WHAT YOU WILL DO =>
Please retype the data in full, exactly as given.
------ PROVIDED RECORDS
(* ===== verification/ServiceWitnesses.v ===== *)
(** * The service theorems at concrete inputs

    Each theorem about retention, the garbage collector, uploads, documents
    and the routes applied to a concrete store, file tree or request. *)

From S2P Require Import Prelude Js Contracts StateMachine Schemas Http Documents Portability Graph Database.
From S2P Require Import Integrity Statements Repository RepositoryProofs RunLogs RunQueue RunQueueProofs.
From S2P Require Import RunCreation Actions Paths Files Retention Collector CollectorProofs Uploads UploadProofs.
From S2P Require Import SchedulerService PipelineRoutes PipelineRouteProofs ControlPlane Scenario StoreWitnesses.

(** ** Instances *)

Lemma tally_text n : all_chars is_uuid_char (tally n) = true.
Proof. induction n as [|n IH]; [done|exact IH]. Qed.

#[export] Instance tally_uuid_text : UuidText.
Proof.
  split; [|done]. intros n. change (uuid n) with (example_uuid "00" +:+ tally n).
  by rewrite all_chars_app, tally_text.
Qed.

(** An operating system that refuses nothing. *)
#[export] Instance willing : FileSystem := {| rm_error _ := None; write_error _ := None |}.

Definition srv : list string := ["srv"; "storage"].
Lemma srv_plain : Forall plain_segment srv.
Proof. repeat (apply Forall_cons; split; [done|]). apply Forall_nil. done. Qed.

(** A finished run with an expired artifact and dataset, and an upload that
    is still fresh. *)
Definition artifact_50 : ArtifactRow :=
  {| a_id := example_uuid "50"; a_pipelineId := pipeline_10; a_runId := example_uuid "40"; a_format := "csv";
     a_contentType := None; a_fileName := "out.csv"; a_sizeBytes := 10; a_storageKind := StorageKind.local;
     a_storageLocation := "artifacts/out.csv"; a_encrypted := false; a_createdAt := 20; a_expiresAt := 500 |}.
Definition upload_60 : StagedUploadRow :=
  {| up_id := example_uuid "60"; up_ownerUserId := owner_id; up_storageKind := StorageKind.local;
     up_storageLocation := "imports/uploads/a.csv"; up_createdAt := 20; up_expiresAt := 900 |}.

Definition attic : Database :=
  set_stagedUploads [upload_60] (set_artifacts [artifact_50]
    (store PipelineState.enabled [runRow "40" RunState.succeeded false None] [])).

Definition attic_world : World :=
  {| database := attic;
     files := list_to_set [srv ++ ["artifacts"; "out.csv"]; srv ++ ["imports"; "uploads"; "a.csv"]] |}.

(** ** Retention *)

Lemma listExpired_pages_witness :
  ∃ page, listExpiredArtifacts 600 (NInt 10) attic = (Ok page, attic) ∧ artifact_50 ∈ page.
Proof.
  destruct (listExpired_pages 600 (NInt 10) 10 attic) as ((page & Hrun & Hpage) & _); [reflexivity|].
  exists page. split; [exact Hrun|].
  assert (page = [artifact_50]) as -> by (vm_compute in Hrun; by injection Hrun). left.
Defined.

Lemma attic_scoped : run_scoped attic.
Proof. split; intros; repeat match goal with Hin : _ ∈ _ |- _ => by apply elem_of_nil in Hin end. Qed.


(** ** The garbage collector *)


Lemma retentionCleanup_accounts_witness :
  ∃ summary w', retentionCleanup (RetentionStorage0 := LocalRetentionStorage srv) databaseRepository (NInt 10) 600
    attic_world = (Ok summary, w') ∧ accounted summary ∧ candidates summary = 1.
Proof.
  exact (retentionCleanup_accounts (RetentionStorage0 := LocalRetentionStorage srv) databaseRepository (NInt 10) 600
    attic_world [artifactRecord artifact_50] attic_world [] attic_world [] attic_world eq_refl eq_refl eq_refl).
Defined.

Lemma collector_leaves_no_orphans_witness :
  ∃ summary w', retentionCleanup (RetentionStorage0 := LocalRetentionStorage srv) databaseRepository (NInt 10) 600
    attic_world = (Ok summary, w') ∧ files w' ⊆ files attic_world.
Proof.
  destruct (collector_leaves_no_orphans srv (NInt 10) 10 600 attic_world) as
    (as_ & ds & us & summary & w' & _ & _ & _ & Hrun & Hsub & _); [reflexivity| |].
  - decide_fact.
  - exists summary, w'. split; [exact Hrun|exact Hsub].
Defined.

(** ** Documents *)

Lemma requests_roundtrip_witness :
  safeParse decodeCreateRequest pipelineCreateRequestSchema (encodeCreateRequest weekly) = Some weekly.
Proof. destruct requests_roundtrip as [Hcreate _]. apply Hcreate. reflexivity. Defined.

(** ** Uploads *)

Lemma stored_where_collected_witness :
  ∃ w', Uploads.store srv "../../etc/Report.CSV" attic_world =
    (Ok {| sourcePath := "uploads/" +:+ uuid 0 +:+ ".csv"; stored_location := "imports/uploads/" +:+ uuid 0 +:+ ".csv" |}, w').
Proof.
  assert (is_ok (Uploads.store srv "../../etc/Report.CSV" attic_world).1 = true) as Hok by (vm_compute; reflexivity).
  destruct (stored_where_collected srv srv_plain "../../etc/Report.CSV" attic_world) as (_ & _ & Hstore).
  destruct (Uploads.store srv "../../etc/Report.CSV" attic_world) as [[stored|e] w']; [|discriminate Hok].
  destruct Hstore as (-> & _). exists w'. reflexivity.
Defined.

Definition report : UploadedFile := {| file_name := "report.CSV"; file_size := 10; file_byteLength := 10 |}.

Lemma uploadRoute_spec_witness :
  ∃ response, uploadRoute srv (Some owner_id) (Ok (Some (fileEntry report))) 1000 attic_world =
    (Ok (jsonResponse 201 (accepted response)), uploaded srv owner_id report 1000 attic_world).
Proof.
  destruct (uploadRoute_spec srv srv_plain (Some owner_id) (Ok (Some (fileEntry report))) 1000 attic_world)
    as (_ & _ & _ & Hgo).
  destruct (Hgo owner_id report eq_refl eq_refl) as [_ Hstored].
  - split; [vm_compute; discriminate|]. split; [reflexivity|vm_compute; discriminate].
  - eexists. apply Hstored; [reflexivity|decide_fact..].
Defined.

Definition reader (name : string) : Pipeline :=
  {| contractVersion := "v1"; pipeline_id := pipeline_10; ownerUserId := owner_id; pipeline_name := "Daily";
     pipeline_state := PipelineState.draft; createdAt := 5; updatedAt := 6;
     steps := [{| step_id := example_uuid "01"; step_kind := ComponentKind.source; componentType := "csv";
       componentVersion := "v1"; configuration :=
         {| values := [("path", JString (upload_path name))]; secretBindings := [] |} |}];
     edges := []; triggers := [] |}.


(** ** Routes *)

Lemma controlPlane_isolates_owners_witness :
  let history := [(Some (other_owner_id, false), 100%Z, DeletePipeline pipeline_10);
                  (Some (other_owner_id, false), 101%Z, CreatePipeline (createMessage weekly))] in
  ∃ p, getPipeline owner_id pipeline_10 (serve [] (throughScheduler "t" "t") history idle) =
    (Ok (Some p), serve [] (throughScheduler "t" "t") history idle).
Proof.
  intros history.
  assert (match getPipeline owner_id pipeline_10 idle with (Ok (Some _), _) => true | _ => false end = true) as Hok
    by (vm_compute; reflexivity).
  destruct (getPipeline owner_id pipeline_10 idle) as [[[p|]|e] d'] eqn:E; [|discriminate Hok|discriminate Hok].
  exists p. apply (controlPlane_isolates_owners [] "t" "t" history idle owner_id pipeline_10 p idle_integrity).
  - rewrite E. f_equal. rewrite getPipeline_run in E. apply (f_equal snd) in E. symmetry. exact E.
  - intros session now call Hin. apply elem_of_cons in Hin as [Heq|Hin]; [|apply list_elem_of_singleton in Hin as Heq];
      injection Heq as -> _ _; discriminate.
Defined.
------------
ANSWER TO THE PROBLEM =>
(* ===== verification/ServiceWitnesses.v ===== *)
(** * The service theorems at concrete inputs

    Each theorem about retention, the garbage collector, uploads, documents
    and the routes applied to a concrete store, file tree or request. *)

From S2P Require Import Prelude Js Contracts StateMachine Schemas Http Documents Portability Graph Database.
From S2P Require Import Integrity Statements Repository RepositoryProofs RunLogs RunQueue RunQueueProofs.
From S2P Require Import RunCreation Actions Paths Files Retention Collector CollectorProofs Uploads UploadProofs.
From S2P Require Import SchedulerService PipelineRoutes PipelineRouteProofs ControlPlane Scenario StoreWitnesses.

(** ** Instances *)

Lemma tally_text n : all_chars is_uuid_char (tally n) = true.
Proof. induction n as [|n IH]; [done|exact IH]. Qed.

#[export] Instance tally_uuid_text : UuidText.
Proof.
  split; [|done]. intros n. change (uuid n) with (example_uuid "00" +:+ tally n).
  by rewrite all_chars_app, tally_text.
Qed.

(** An operating system that refuses nothing. *)
#[export] Instance willing : FileSystem := {| rm_error _ := None; write_error _ := None |}.

Definition srv : list string := ["srv"; "storage"].
Lemma srv_plain : Forall plain_segment srv.
Proof. repeat (apply Forall_cons; split; [done|]). apply Forall_nil. done. Qed.

(** A finished run with an expired artifact and dataset, and an upload that
    is still fresh. *)
Definition artifact_50 : ArtifactRow :=
  {| a_id := example_uuid "50"; a_pipelineId := pipeline_10; a_runId := example_uuid "40"; a_format := "csv";
     a_contentType := None; a_fileName := "out.csv"; a_sizeBytes := 10; a_storageKind := StorageKind.local;
     a_storageLocation := "artifacts/out.csv"; a_encrypted := false; a_createdAt := 20; a_expiresAt := 500 |}.
Definition upload_60 : StagedUploadRow :=
  {| up_id := example_uuid "60"; up_ownerUserId := owner_id; up_storageKind := StorageKind.local;
     up_storageLocation := "imports/uploads/a.csv"; up_createdAt := 20; up_expiresAt := 900 |}.

Definition attic : Database :=
  set_stagedUploads [upload_60] (set_artifacts [artifact_50]
    (store PipelineState.enabled [runRow "40" RunState.succeeded false None] [])).

Definition attic_world : World :=
  {| database := attic;
     files := list_to_set [srv ++ ["artifacts"; "out.csv"]; srv ++ ["imports"; "uploads"; "a.csv"]] |}.

(** ** Retention *)

Lemma listExpired_pages_witness :
  ∃ page, listExpiredArtifacts 600 (NInt 10) attic = (Ok page, attic) ∧ artifact_50 ∈ page.
Proof.
  destruct (listExpired_pages 600 (NInt 10) 10 attic) as ((page & Hrun & Hpage) & _); [reflexivity|].
  exists page. split; [exact Hrun|].
  assert (page = [artifact_50]) as -> by (vm_compute in Hrun; by injection Hrun). left.
Defined.

Lemma attic_scoped : run_scoped attic.
Proof. split; intros; repeat match goal with Hin : _ ∈ _ |- _ => by apply elem_of_nil in Hin end. Qed.


(** ** The garbage collector *)


Lemma retentionCleanup_accounts_witness :
  ∃ summary w', retentionCleanup (RetentionStorage0 := LocalRetentionStorage srv) databaseRepository (NInt 10) 600
    attic_world = (Ok summary, w') ∧ accounted summary ∧ candidates summary = 1.
Proof.
  exact (retentionCleanup_accounts (RetentionStorage0 := LocalRetentionStorage srv) databaseRepository (NInt 10) 600
    attic_world [artifactRecord artifact_50] attic_world [] attic_world [] attic_world eq_refl eq_refl eq_refl).
Defined.

Lemma collector_leaves_no_orphans_witness :
  ∃ summary w', retentionCleanup (RetentionStorage0 := LocalRetentionStorage srv) databaseRepository (NInt 10) 600
    attic_world = (Ok summary, w') ∧ files w' ⊆ files attic_world.
Proof.
  destruct (collector_leaves_no_orphans srv (NInt 10) 10 600 attic_world) as
    (as_ & ds & us & summary & w' & _ & _ & _ & Hrun & Hsub & _); [reflexivity| |].
  - decide_fact.
  - exists summary, w'. split; [exact Hrun|exact Hsub].
Defined.

(** ** Documents *)

Lemma requests_roundtrip_witness :
  safeParse decodeCreateRequest pipelineCreateRequestSchema (encodeCreateRequest weekly) = Some weekly.
Proof. destruct requests_roundtrip as [Hcreate _]. apply Hcreate. reflexivity. Defined.

(** ** Uploads *)

Lemma stored_where_collected_witness :
  ∃ w', Uploads.store srv "../../etc/Report.CSV" attic_world =
    (Ok {| sourcePath := "uploads/" +:+ uuid 0 +:+ ".csv"; stored_location := "imports/uploads/" +:+ uuid 0 +:+ ".csv" |}, w').
Proof.
  assert (is_ok (Uploads.store srv "../../etc/Report.CSV" attic_world).1 = true) as Hok by (vm_compute; reflexivity).
  destruct (stored_where_collected srv srv_plain "../../etc/Report.CSV" attic_world) as (_ & _ & Hstore).
  destruct (Uploads.store srv "../../etc/Report.CSV" attic_world) as [[stored|e] w']; [|discriminate Hok].
  destruct Hstore as (-> & _). exists w'. reflexivity.
Defined.

Definition report : UploadedFile := {| file_name := "report.CSV"; file_size := 10; file_byteLength := 10 |}.

Lemma uploadRoute_spec_witness :
  ∃ response, uploadRoute srv (Some owner_id) (Ok (Some (fileEntry report))) 1000 attic_world =
    (Ok (jsonResponse 201 (accepted response)), uploaded srv owner_id report 1000 attic_world).
Proof.
  destruct (uploadRoute_spec srv srv_plain (Some owner_id) (Ok (Some (fileEntry report))) 1000 attic_world)
    as (_ & _ & _ & Hgo).
  destruct (Hgo owner_id report eq_refl eq_refl) as [_ Hstored].
  - split; [vm_compute; discriminate|]. split; [reflexivity|vm_compute; discriminate].
  - eexists. apply Hstored; [reflexivity|decide_fact..].
Defined.

Definition reader (name : string) : Pipeline :=
  {| contractVersion := "v1"; pipeline_id := pipeline_10; ownerUserId := owner_id; pipeline_name := "Daily";
     pipeline_state := PipelineState.draft; createdAt := 5; updatedAt := 6;
     steps := [{| step_id := example_uuid "01"; step_kind := ComponentKind.source; componentType := "csv";
       componentVersion := "v1"; configuration :=
         {| values := [("path", JString (upload_path name))]; secretBindings := [] |} |}];
     edges := []; triggers := [] |}.


(** ** Routes *)

Lemma controlPlane_isolates_owners_witness :
  let history := [(Some (other_owner_id, false), 100%Z, DeletePipeline pipeline_10);
                  (Some (other_owner_id, false), 101%Z, CreatePipeline (createMessage weekly))] in
  ∃ p, getPipeline owner_id pipeline_10 (serve [] (throughScheduler "t" "t") history idle) =
    (Ok (Some p), serve [] (throughScheduler "t" "t") history idle).
Proof.
  intros history.
  assert (match getPipeline owner_id pipeline_10 idle with (Ok (Some _), _) => true | _ => false end = true) as Hok
    by (vm_compute; reflexivity).
  destruct (getPipeline owner_id pipeline_10 idle) as [[[p|]|e] d'] eqn:E; [|discriminate Hok|discriminate Hok].
  exists p. apply (controlPlane_isolates_owners [] "t" "t" history idle owner_id pipeline_10 p idle_integrity).
  - rewrite E. f_equal. rewrite getPipeline_run in E. apply (f_equal snd) in E. symmetry. exact E.
  - intros session now call Hin. apply elem_of_cons in Hin as [Heq|Hin]; [|apply list_elem_of_singleton in Hin as Heq];
      injection Heq as -> _ _; discriminate.
Defined.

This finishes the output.